[TASK ITEM]
Give back only the lines in the records below from the one with "count_lines lines k" to the one with "header on a", both inclusive, word for word.

[GIVEN DATA]
(** *** Counting rows *)

Lemma count_lines_spec (lines : list string) :
  forall k, 0 <= k < UINT_MODULUS ->
    count_lines lines k = (k + Z.of_nat (length lines)) mod UINT_MODULUS.
Proof.
  induction lines as [ | l lines IH]; intros k Hk.
  - cbn. rewrite Z.add_0_r. symmetry. by apply Z.mod_small.
  - cbn [count_lines length].
    rewrite IH by (apply Z.mod_pos_bound; reflexivity).
    rewrite Zplus_mod_idemp_l. f_equal. lia.
Qed.

(** X10.  [numRows] counts the lines of the file named [file_name_] and
    takes one off for a header, in [unsigned int]: a reader with a
    header on a file that is empty or cannot be opened reports
    4294967295 rows.  The count is taken once: until the next
    [loadData], later calls return the first count even when the file
    has changed. *)
Theorem numRows_counts_once (fs fs' : file_system) (r : reader) (stale : Z) :
  num_rows_valid_ r = false ->
  let lines := default [] (fs (file_name_ r)) in
  let header := if has_header_ r then 1 else 0 in
  fst (numRows fs (r, stale))
  = (Z.of_nat (length lines) - header) mod UINT_MODULUS
  /\ (has_header_ r = true -> lines = [] ->
      fst (numRows fs (r, stale)) = 4294967295)
  /\ fst (numRows fs' (snd (numRows fs (r, stale))))
     = fst (numRows fs (r, stale)).
Proof.
  intros Hvalid lines header.
  assert (Hcount : fst (numRows fs (r, stale))
                   = (Z.of_nat (length lines) - header) mod UINT_MODULUS).
  { unfold numRows. rewrite Hvalid. cbn [negb fst].
    rewrite count_lines_spec by (unfold UINT_MODULUS; lia).
    fold lines. subst header. rewrite Z.add_0_l.
    destruct (has_header_ r).
    - by rewrite Zminus_mod_idemp_l.
    - by rewrite Z.sub_0_r. }
  split; [exact Hcount | ]. split.
  - intros Hh Hempty. rewrite Hcount. subst header. by rewrite Hh, Hempty.
  - unfold numRows. rewrite Hvalid. reflexivity.
Qed.

Lemma numRows_counts_once_witness :
  let r := Reader "gone.txt" true false [] [] 0 EmptyString EmptyString
             false false false None in
  num_rows_valid_ r = false
  /\ fst (numRows (fun _ => None) (r, 0)) = 4294967295
  /\ fst (numRows (fun _ => Some ["a"; "1"; "2"]%string)
            (snd (numRows (fun _ => None) (r, 0)))) = 4294967295.
Proof.
  intros r. split; [reflexivity | ].
  destruct (numRows_counts_once (fun _ => None)
              (fun _ => Some ["a"; "1"; "2"]%string) r 0 eq_refl)
    as (_ & Hwrap & Hcache).
  split; [by apply Hwrap | ].
  rewrite Hcache. by apply Hwrap.
Defined.

(** *** The header as text *)

Lemma append_assoc (a b c : string) : ((a ++ b) ++ c = a ++ b ++ c)%string.
Proof.
  induction a as [ | x a IH]; [done | ].
  change (String x a ++ b)%string with (String x (a ++ b)).
  change (String x (a ++ b) ++ c)%string with (String x ((a ++ b) ++ c)).
  change (String x a ++ b ++ c)%string with (String x (a ++ b ++ c)).
  by rewrite IH.
Qed.

Lemma append_empty_r (a : string) : (a ++ EmptyString)%string = a.
Proof.
  induction a as [ | x a IH]; [done | ].
  change (String x a ++ EmptyString)%string with (String x (a ++ EmptyString)).
  by rewrite IH.
Qed.

(** Putting the names of the columns from [first] on, one after the
    other. *)
Lemma put_column_names_from (r : reader) (before after : string)
    (rest : list string) :
  forall (done_ : list string) (first : Z) (s : string),
    column_names_ r = done_ ++ rest ->
    first = Z.of_nat (length done_) ->
    foldl (put_column_name r before after) (Some s)
          (seqZ first (Z.of_nat (length rest)))
    = Some (s ++ String.concat EmptyString
                   ((fun name => before ++ name ++ after) <$> rest))%string.
Proof.
  induction rest as [ | name rest IH]; intros done_ first s Hnames Hfirst.
  - cbn. by rewrite append_empty_r.
  - cbn [length]. rewrite seqZ_cons by lia.
    replace (Z.pred (Z.of_nat (S (length rest)))) with (Z.of_nat (length rest))
      by lia.
    cbn [foldl]. unfold put_column_name at 2, getColumnName.
    rewrite Hnames.
    replace (Z.to_nat first) with (length done_ + 0)%nat by lia.
    rewrite lookup_app_r by lia.
    replace (length done_ + 0 - length done_)%nat with 0%nat by lia.
    cbn [lookup list_lookup].
    rewrite (IH (done_ ++ [name]) (Z.succ first)).
    + f_equal. cbn [fmap list_fmap].
      destruct rest as [ | name' rest].
      * cbn. by rewrite !append_empty_r.
      * change (String.concat EmptyString
                  ((before ++ name ++ after)%string
                   :: ((fun name0 => (before ++ name0 ++ after)%string)
                         <$> name' :: rest)))
          with (((before ++ name ++ after) ++ EmptyString
                 ++ String.concat EmptyString
                      ((fun name0 => (before ++ name0 ++ after)%string)
                         <$> name' :: rest))%string).
        change (EmptyString ++ ?x)%string with x.
        by rewrite append_assoc.
    + by rewrite <- app_assoc.
    + rewrite length_app. cbn. lia.
Qed.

[ANSWER AREA]
    count_lines lines k = (k + Z.of_nat (length lines)) mod UINT_MODULUS.
Proof.
  induction lines as [ | l lines IH]; intros k Hk.
  - cbn. rewrite Z.add_0_r. symmetry. by apply Z.mod_small.
  - cbn [count_lines length].
    rewrite IH by (apply Z.mod_pos_bound; reflexivity).
    rewrite Zplus_mod_idemp_l. f_equal. lia.
Qed.

(** X10.  [numRows] counts the lines of the file named [file_name_] and
    takes one off for a header, in [unsigned int]: a reader with a
    header on a file that is empty or cannot be opened reports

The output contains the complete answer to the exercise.